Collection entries
Lemma substituted_well_formed (c : QuantumCircuit) (reglist : list Bit * list Bit)
    (gates : list string) (qn cn : string) (d : list op) (o o' : op) :
  has_register c (PyReg (ClassicalRegister 2 cn)) = true ->
  has_register c (PyReg (QuantumRegister 2 qn)) = true ->
  kind_in default_gates o = false ->
  (targeted reglist gates o = true -> name (op0 o) = "cx" -> substitutable c qn o = true) ->
  In o' (substituted reglist gates qn cn o) ->
  kind_in default_gates o' = true ->
  well_formed_macro (set_data c d) o' = true.
Proof.
  intros Hc Hq Hk Hsub Hin Hk'.
  pose proof (is_qubit_of_register c qn 0 Hq ltac:(lia)) as H0.
  pose proof (is_qubit_of_register c qn 1 Hq ltac:(lia)) as H1.
  pose proof (is_clbit_of_register c cn 0 Hc ltac:(lia)) as Hc0.
  pose proof (is_clbit_of_register c cn 1 Hc ltac:(lia)) as Hc1.
  pose proof (Bit_eqb_indices (QuantumRegister 2 qn) 0 1 eq_refl) as Hne.
  unfold substituted, targeted, substitutable, kind_in in *.
  destruct (op1 o) as [|a [|b [|]]];
    try (destruct Hin as [<-|[]]; congruence).
  destruct (str_in (name (op0 o)) gates && straddles reglist a b);
    [|destruct Hin as [<-|[]]; congruence].
  destruct (String.eqb (name (op0 o)) "cx") eqn:Hcx; [|contradiction].
  apply String.eqb_eq in Hcx. specialize (Hsub eq_refl Hcx).
  apply andb_true_iff in Hsub. destruct Hsub as [Hab Hdup].
  apply andb_true_iff in Hab. destruct Hab as [Ha Hb].
  cbn [bits_nodup bit_in existsb] in Hdup.
  rewrite !orb_false_r in Hdup.
  repeat (apply andb_true_iff in Hdup; destruct Hdup as [? Hdup]).
  repeat match goal with
         | H : negb (_ || _) = true |- _ =>
             apply negb_true_iff in H; apply orb_false_iff in H; destruct H
         | H : negb _ = true |- _ => apply negb_true_iff in H
         | H : _ || _ = false |- _ => apply orb_false_iff in H; destruct H
         end.
  destruct Hin as [<-|[<-|[]]].
  - unfold well_formed_macro, GenEPR_op. cbn -[is_qubit_of Bit_eqb].
    rewrite !is_qubit_of_set_data, H0, H1, Hne. reflexivity.
  - unfold well_formed_macro, macro_op, valid_operands.
    cbn -[is_qubit_of is_clbit_of Bit_eqb].
    rewrite !is_qubit_of_set_data, !is_clbit_of_set_data, Ha, Hb, H0, H1, Hc0, Hc1.
    rewrite (Bit_eqb_sym (mkBit (QuantumRegister 2 qn) 1) b).
    repeat match goal with
           | H : Bit_eqb _ _ = false |- _ => rewrite H
           end.
    reflexivity.
Qed.

Lemma expanded_substituted (reglist : list Bit * list Bit) (gates : list string)
    (qn cn : string) (l : list op) :
  (forall o, In o l -> kind_in default_gates o = false) ->
  expanded (flat_map (substituted reglist gates qn cn) l)
  = flat_map (substituted_expanded reglist gates qn cn) l.
Proof.
  unfold expanded. induction l as [|o t IH]; intros H; [reflexivity|].
  cbn [flat_map]. rewrite flat_map_app, IH by (intros; apply H; now right).
  f_equal.
  pose proof (H o (or_introl eq_refl)) as Hk.
  unfold substituted, substituted_expanded.
  destruct (op1 o) as [|a [|b [|]]]; cbn [flat_map]; rewrite ?Hk, ?app_nil_r;
    try reflexivity.
  destruct (kind_in gates o && straddles reglist a b);
    [|cbn [flat_map]; now rewrite Hk, app_nil_r].
  destruct (String.eqb (name (op0 o)) "cx"); reflexivity.
Qed.

(** X21: under the conditions of the substitution above, on a circuit
    without macro instructions, [autosubstitute] followed by [decompose]
    with the default kinds succeeds, and replaces in place each CNOT whose
    operands lie one in each partition by the twelve instructions that
    prepare the pair on the ancillas and run the remote CX protocol on its
    operands; the other instructions are as [autosubstitute] leaves them. *)
Theorem autosubstitute_then_decompose (reglist : list Bit * list Bit)
    (gates : list string) (qn cn : string) (c : QuantumCircuit) :
  has_register c (PyReg (ClassicalRegister 2 cn)) = true ->
  has_register c (PyReg (QuantumRegister 2 qn)) = true ->
  (forall o, In o (data c) -> kind_in default_gates o = false) ->
  (forall o, In o (data c) -> targeted reglist gates o = true ->
     name (op0 o) = "cx" -> substitutable c qn o = true) ->
  (autosubstitute reglist gates
     (PyReg (QuantumRegister 2 qn)) (PyReg (ClassicalRegister 2 cn)) ;;
   decompose default_gates) c
  = (Ok tt, set_data c (flat_map (substituted_expanded reglist gates qn cn) (data c))).
Proof.
  intros Hc Hq Hk H.
  assert (Hauto : autosubstitute reglist gates
                    (PyReg (QuantumRegister 2 qn)) (PyReg (ClassicalRegister 2 cn)) c
                  = (Ok tt, set_data c (flat_map (substituted reglist gates qn cn) (data c)))).
  { rewrite autosubstitute_output.
    rewrite (bind_ok _ _ _ _ _ (get_cregs_handle _ c Hc)).
    rewrite (bind_ok _ _ _ _ _ (get_qregs_handle _ c Hq)).
    unfold autosubstitute_splice. cbn [fst].
    now rewrite (splice_all_substituted c reglist gates qn cn (data c) Hc Hq H). }
  rewrite (bind_ok _ _ _ _ _ Hauto).
  rewrite decompose_output. cbn [data set_data].
  rewrite splice_all_well_formed.
  - now rewrite (expanded_substituted reglist gates qn cn (data c) Hk).
  - intros o' Hin Hk'. apply in_flat_map in Hin. destruct Hin as (o & Ho & Hin).
    exact (substituted_well_formed c reglist gates qn cn _ o o' Hc Hq (Hk o Ho)
             (H o Ho) Hin Hk').
Qed.

Lemma autosubstitute_then_decompose_witness :
  (autosubstitute ([Ex.r0; Ex.r2], [Ex.r1]) ["cx"]
     (PyReg (QuantumRegister 2 "q_epr")) (PyReg (ClassicalRegister 2 "c_epr")) ;;
   decompose default_gates) Ex.partitioned
  = (Ok tt,
     set_data Ex.partitioned
       (flat_map (substituted_expanded ([Ex.r0; Ex.r2], [Ex.r1]) ["cx"] "q_epr" "c_epr")
          (data Ex.partitioned))).
Proof.
  apply (autosubstitute_then_decompose ([Ex.r0; Ex.r2], [Ex.r1]) ["cx"] "q_epr" "c_epr"
           Ex.partitioned); try reflexivity.
  - intros o Hin. simpl in Hin.
    repeat (destruct Hin as [<-|Hin]; [reflexivity|]). contradiction.
  - intros o Hin _ _. simpl in Hin.
    repeat (destruct Hin as [<-|Hin]; [reflexivity|]). contradiction.
Defined.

> [PROBLEM DETAILS]
Using the entries shown above, reproduce verbatim the lines from the line bearing "operands; the other" to the line bearing "- now rewrite", inclusive.

> [SOLUTION]
    operands; the other instructions are as [autosubstitute] leaves them. *)
Theorem autosubstitute_then_decompose (reglist : list Bit * list Bit)
    (gates : list string) (qn cn : string) (c : QuantumCircuit) :
  has_register c (PyReg (ClassicalRegister 2 cn)) = true ->
  has_register c (PyReg (QuantumRegister 2 qn)) = true ->
  (forall o, In o (data c) -> kind_in default_gates o = false) ->
  (forall o, In o (data c) -> targeted reglist gates o = true ->
     name (op0 o) = "cx" -> substitutable c qn o = true) ->
  (autosubstitute reglist gates
     (PyReg (QuantumRegister 2 qn)) (PyReg (ClassicalRegister 2 cn)) ;;
   decompose default_gates) c
  = (Ok tt, set_data c (flat_map (substituted_expanded reglist gates qn cn) (data c))).
Proof.
  intros Hc Hq Hk H.
  assert (Hauto : autosubstitute reglist gates
                    (PyReg (QuantumRegister 2 qn)) (PyReg (ClassicalRegister 2 cn)) c
                  = (Ok tt, set_data c (flat_map (substituted reglist gates qn cn) (data c)))).
  { rewrite autosubstitute_output.
    rewrite (bind_ok _ _ _ _ _ (get_cregs_handle _ c Hc)).
    rewrite (bind_ok _ _ _ _ _ (get_qregs_handle _ c Hq)).
    unfold autosubstitute_splice. cbn [fst].
    now rewrite (splice_all_substituted c reglist gates qn cn (data c) Hc Hq H). }
  rewrite (bind_ok _ _ _ _ _ Hauto).
  rewrite decompose_output. cbn [data set_data].
  rewrite splice_all_well_formed.
  - now rewrite (expanded_substituted reglist gates qn cn (data c) Hk).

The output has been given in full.